La parcelle triangulaire est utilisée jusqu'à la dernière paume : les deux façades latérales sont découpées en un chanfrein arrondi où seules les grandes portes d'accès s'ouvrent. Ce portail, doté d'une fausse arche plus rare, est protégé par un bassin versant monumental rempli de guirlandes et de motifs floraux qui culmine par un lacet semi-circulaire surmonté d'une paume en céramique. Deux pinacles ornés de boules moulées encadrent l'axe, annonçant déjà l'air festif de la composition. Des deux côtés, les façades présentent des bandes verticales qui coïncident avec les sections des voûtes intérieures catalanes ; ces bandes étaient également couronnées de pinacles, renforçant la verticalité et dialoguant avec la disposition des poutres en treillis qui soutiennent le toit.

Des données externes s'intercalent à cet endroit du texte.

Definition ge_base_0 : list (list ge_precomp) := [
  [ mk [25967493; -14356035; 29566456; 3660896; -12694345; 4014787; 27544626; -11754271; -6079156; 2047605]
       [-12545711; 934262; -2722910; 3049990; -727428; 9406986; 12720692; 5043384; 19500929; -15469378]
       [-8738181; 4489570; 9688441; -14785194; 10184609; -12363380; 29287919; 11864899; -24514362; -4438546];
    mk [-12815894; -12976347; -21581243; 11784320; -25355658; -2750717; -11717903; -3814571; -358445; -10211303]
       [-21703237; 6903825; 27185491; 6451973; -29577724; -9554005; -15616551; 11189268; -26829678; -5319081]
       [26966642; 11152617; 32442495; 15396054; 14353839; -12752335; -3128826; -9541118; -15472047; -4166697];
    mk [15636291; -9688557; 24204773; -7912398; 616977; -16685262; 27787600; -14772189; 28944400; -1550024]
       [16568933; 4717097; -11556148; -1102322; 15682896; -11807043; 16354577; -11775962; 7689662; 11199574]
       [30464156; -5976125; -11779434; -15670865; 23220365; 15915852; 7512774; 10017326; -17749093; -9920357];
    mk [-17036878; 13921892; 10945806; -6033431; 27105052; -16084379; -28926210; 15006023; 3284568; -6276540]
       [23599295; -8306047; -11193664; -7687416; 13236774; 10506355; 7464579; 9656445; 13059162; 10374397]
       [7798556; 16710257; 3033922; 2874086; 28997861; 2835604; 32406664; -3839045; -641708; -101325];
    mk [10861363; 11473154; 27284546; 1981175; -30064349; 12577861; 32867885; 14515107; -15438304; 10819380]
       [4708026; 6336745; 20377586; 9066809; -11272109; 6594696; -25653668; 12483688; -12668491; 5581306]
       [19563160; 16186464; -29386857; 4097519; 10237984; -4348115; 28542350; 13850243; -23678021; -15815942];
    mk [-15371964; -12862754; 32573250; 4720197; -26436522; 5875511; -19188627; -15224819; -9818940; -12085777]
       [-8549212; 109983; 15149363; 2178705; 22900618; 4543417; 3044240; -15689887; 1762328; 14866737]
       [-18199695; -15951423; -10473290; 1707278; -17185920; 3916101; -28236412; 3959421; 27914454; 4383652];
    mk [5153746; 9909285; 1723747; -2777874; 30523605; 5516873; 19480852; 5230134; -23952439; -15175766]
       [-30269007; -3463509; 7665486; 10083793; 28475525; 1649722; 20654025; 16520125; 30598449; 7715701]
       [28881845; 14381568; 9657904; 3680757; -20181635; 7843316; -31400660; 1370708; 29794553; -1409300];
    mk [14499471; -2729599; -33191113; -4254652; 28494862; 14271267; 30290735; 10876454; -33154098; 2381726]
       [-7195431; -2655363; -14730155; 462251; -27724326; 3941372; -6236617; 3696005; -32300832; 15351955]
       [27431194; 8222322; 16448760; -3907995; -18707002; 11938355; -32961401; -2970515; 29551813; 10109425] ];
  [ mk [-13657040; -13155431; -31283750; 11777098; 21447386; 6519384; -2378284; -1627556; 10092783; -4764171]
       [27939166; 14210322; 4677035; 16277044; -22964462; -12398139; -32508754; 12005538; -17810127; 12803510]
       [17228999; -15661624; -1233527; 300140; -1224870; -11714777; 30364213; -9038194; 18016357; 4397660];
    mk [-10958843; -7690207; 4776341; -14954238; 27850028; -15602212; -26619106; 14544525; -17477504; 982639]
       [29253598; 15796703; -2863982; -9908884; 10057023; 3163536; 7332899; -4120128; -21047696; 9934963]
       [5793303; 16271923; -24131614; -10116404; 29188560; 1206517; -14747930; 4559895; -30123922; -10897950];
    mk [-27643952; -11493006; 16282657; -11036493; 28414021; -15012264; 24191034; 4541697; -13338309; 5500568]
       [12650548; -1497113; 9052871; 11355358; -17680037; -8400164; -17430592; 12264343; 10874051; 13524335]
       [25556948; -3045990; 714651; 2510400; 23394682; -10415330; 33119038; 5080568; -22528059; 5376628];
    mk [-26088264; -4011052; -17013699; -3537628; -6726793; 1920897; -22321305; -9447443; 4535768; 1569007]
       [-2255422; 14606630; -21692440; -8039818; 28430649; 8775819; -30494562; 3044290; 31848280; 12543772]
       [-22028579; 2943893; -31857513; 6777306; 13784462; -4292203; -27377195; -2062731; 7718482; 14474653];
    mk [2385315; 2454213; -22631320; 46603; -4437935; -15680415; 656965; -7236665; 24316168; -5253567]
       [13741529; 10911568; -33233417; -8603737; -20177830; -1033297; 33040651; -13424532; -20729456; 8321686]
       [21060490; -2212744; 15712757; -4336099; 1639040; 10656336; 23845965; -11874838; -9984458; 608372];
    mk [-13672732; -15087586; -10889693; -7557059; -6036909; 11305547; 1123968; -6780577; 27229399; 23887]
       [-23244140; -294205; -11744728; 14712571; -29465699; -2029617; 12797024; -6440308; -1633405; 16678954]
       [-29500620; 4770662; -16054387; 14001338; 7830047; 9564805; -1508144; -4795045; -17169265; 4904953];
    mk [24059557; 14617003; 19037157; -15039908; 19766093; -14906429; 5169211; 16191880; 2128236; -4326833]
       [-16981152; 4124966; -8540610; -10653797; 30336522; -14105247; -29806336; 916033; -6882542; -2986532]
       [-22630907; 12419372; -7134229; -7473371; -16478904; 16739175; 285431; 2763829; 15736322; 4143876];
    mk [2379352; 11839345; -4110402; -5988665; 11274298; 794957; 212801; -14594663; 23527084; -16458268]
       [33431127; -11130478; -17838966; -15626900; 8909499; 8376530; -32625340; 4087881; -15188911; -14416214]
       [1767683; 7197987; -13205226; -2022635; -13091350; 448826; 5799055; 4357868; -4774191; -16323038] ];
  [ mk [6721966; 13833823; -23523388; -1551314; 26354293; -11863321; 23365147; -3949732; 7390890; 2759800]
       [4409041; 2052381; 23373853; 10530217; 7676779; -12885954; 21302353; -4264057; 1244380; -12919645]
       [-4421239; 7169619; 4982368; -2957590; 30256825; -2777540; 14086413; 9208236; 15886429; 16489664];
    mk [1996075; 10375649; 14346367; 13311202; -6874135; -16438411; -13693198; 398369; -30606455; -712933]
       [-25307465; 9795880; -2777414; 14878809; -33531835; 14780363; 13348553; 12076947; -30836462; 5113182]
       [-17770784; 11797796; 31950843; 13929123; -25888302; 12288344; -30341101; -7336386; 13847711; 5387222];
    mk [-18582163; -3416217; 17824843; -2340966; 22744343; -10442611; 8763061; 3617786; -19600662; 10370991]
       [20246567; -14369378; 22358229; -543712; 18507283; -10413996; 14554437; -8746092; 32232924; 16763880]
       [9648505; 10094563; 26416693; 14745928; -30374318; -6472621; 11094161; 15689506; 3140038; -16510092];
    mk [-16160072; 5472695; 31895588; 4744994; 8823515; 10365685; -27224800; 9448613; -28774454; 366295]
       [19153450; 11523972; -11096490; -6503142; -24647631; 5420647; 28344573; 8041113; 719605; 11671788]
       [8678025; 2694440; -6808014; 2517372; 4964326; 11152271; -15432916; -15266516; 27000813; -10195553];
    mk [-15157904; 7134312; 8639287; -2814877; -7235688; 10421742; 564065; 5336097; 6750977; -14521026]
       [11836410; -3979488; 26297894; 16080799; 23455045; 15735944; 1695823; -8819122; 8169720; 16220347]
       [-18115838; 8653647; 17578566; -6092619; -8025777; -16012763; -11144307; -2627664; -5990708; -14166033];
    mk [-23308498; -10968312; 15213228; -10081214; -30853605; -11050004; 27884329; 2847284; 2655861; 1738395]
       [-27537433; -14253021; -25336301; -8002780; -9370762; 8129821; 21651608; -3239336; -19087449; -11005278]
       [1533110; 3437855; 23735889; 459276; 29970501; 11335377; 26030092; 5821408; 10478196; 8544890];
    mk [32173121; -16129311; 24896207; 3921497; 22579056; -3410854; 19270449; 12217473; 17789017; -3395995]
       [-30552961; -2228401; -15578829; -10147201; 13243889; 517024; 15479401; -3853233; 30460520; 1052596]
       [-11614875; 13323618; 32618793; 8175907; -15230173; 12596687; 27491595; -4612359; 3179268; -9478891];
    mk [31947069; -14366651; -4640583; -15339921; -15125977; -6039709; -14756777; -16411740; 19072640; -9511060]
       [11685058; 11822410; 3158003; -13952594; 33402194; -4165066; 5977896; -5215017; 473099; 5040608]
       [-20290863; 8198642; -27410132; 11602123; 1290375; -2799760; 28326862; 1721092; -19558642; -3131606] ];
  [ mk [7881532; 10687937; 7578723; 7738378; -18951012; -2553952; 21820786; 8076149; -27868496; 11538389]
       [-19935666; 3899861; 18283497; -6801568; -15728660; -11249211; 8754525; 7446702; -5676054; 5797016]
       [-11295600; -3793569; -15782110; -7964573; 12708869; -8456199; 2014099; -9050574; -2369172; -5877341];
    mk [-22472376; -11568741; -27682020; 1146375; 18956691; 16640559; 1192730; -3714199; 15123619; 10811505]
       [14352098; -3419715; -18942044; 10822655; 32750596; 4699007; -70363; 15776356; -28886779; -11974553]
       [-28241164; -8072475; -4978962; -5315317; 29416931; 1847569; -20654173; -16484855; 4714547; -9600655];
    mk [15200332; 8368572; 19679101; 15970074; -31872674; 1959451; 24611599; -4543832; -11745876; 12340220]
       [12876937; -10480056; 33134381; 6590940; -6307776; 14872440; 9613953; 8241152; 15370987; 9608631]
       [-4143277; -12014408; 8446281; -391603; 4407738; 13629032; -7724868; 15866074; -28210621; -8814099];
    mk [26660628; -15677655; 8393734; 358047; -7401291; 992988; -23904233; 858697; 20571223; 8420556]
       [14620715; 13067227; -15447274; 8264467; 14106269; 15080814; 33531827; 12516406; -21574435; -12476749]
       [236881; 10476226; 57258; -14677024; 6472998; 2466984; 17258519; 7256740; 8791136; 15069930];
    mk [1276410; -9371918; 22949635; -16322807; -23493039; -5702186; 14711875; 4874229; -30663140; -2331391]
       [5855666; 4990204; -13711848; 7294284; -7804282; 1924647; -1423175; -7912378; -33069337; 9234253]
       [20590503; -9018988; 31529744; -7352666; -2706834; 10650548; 31559055; -11609587; 18979186; 13396066];
    mk [24474287; 4968103; 22267082; 4407354; 24063882; -8325180; -18816887; 13594782; 33514650; 7021958]
       [-11566906; -6565505; -21365085; 15928892; -26158305; 4315421; -25948728; -3916677; -21480480; 12868082]
       [-28635013; 13504661; 19988037; -2132761; 21078225; 6443208; -21446107; 2244500; -12455797; -8089383];
    mk [-30595528; 13793479; -5852820; 319136; -25723172; -6263899; 33086546; 8957937; -15233648; 5540521]
       [-11630176; -11503902; -8119500; -7643073; 2620056; 1022908; -23710744; -1568984; -16128528; -14962807]
       [23152971; 775386; 27395463; 14006635; -9701118; 4649512; 1689819; 892185; -11513277; -15205948];
    mk [9770129; 9586738; 26496094; 4324120; 1556511; -3550024; 27453819; 4763127; -19179614; 5867134]
       [-32765025; 1927590; 31726409; -4753295; 23962434; -16019500; 27846559; 5931263; -29749703; -16108455]
       [27461885; -2977536; 22380810; 1815854; -23033753; -3031938; 7283490; -15148073; -19526700; 7734629] ] ].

L'usine est essentiellement en brique et en œuvre apparente, mais les enduits de plâtre sont chargés de dessiner un cuir rembourré qui accentue les reliefs floraux. Les grandes fenêtres, une par façade, reproduisent la moulure sinueuse du portail principal et laissent entrer une lumière zénithale sur les nefs intérieures, conçues pour accueillir des bottes et des baignoires. À l'intérieur, les voûtes plates en briques descendent sur des piliers en fer, une technique mixte très caractéristique de l'architecture industrielle du Penedèse du début du XXe siècle.
L'histoire du bâtiment accompagne la splendeur viticole de la ville : premier entrepôt des frères Rovira-Santacana, il a été rapidement absorbé par les cavas Santacana Roig, qui finiront par commercialiser le cava Montesquiu. Le caractère ornemental n'a cependant jamais été sacrifié à la productivité, et l'ensemble est conservé en bon état général, classé bien culturel d'intérêt local (BCIL 8942-I) par le POUM de 2010.
Aujourd'hui, l'entrepôt reste entre des mains privées et conserve une utilisation productive liée à la restauration de Cal Blay, mais l'accès intérieur n'est pas public. Malgré cela, la façade continue d'être un point d'attraction pour les architectes et les passionnés, témoignage de la façon dont le modernisme a su ennoblir même les programmes industriels les plus modestes. Les pinacles, la date encerclée et la combinaison de maçonnerie et de céramique constituent un petit musée en plein air sur la peau urbaine des Sadurnines.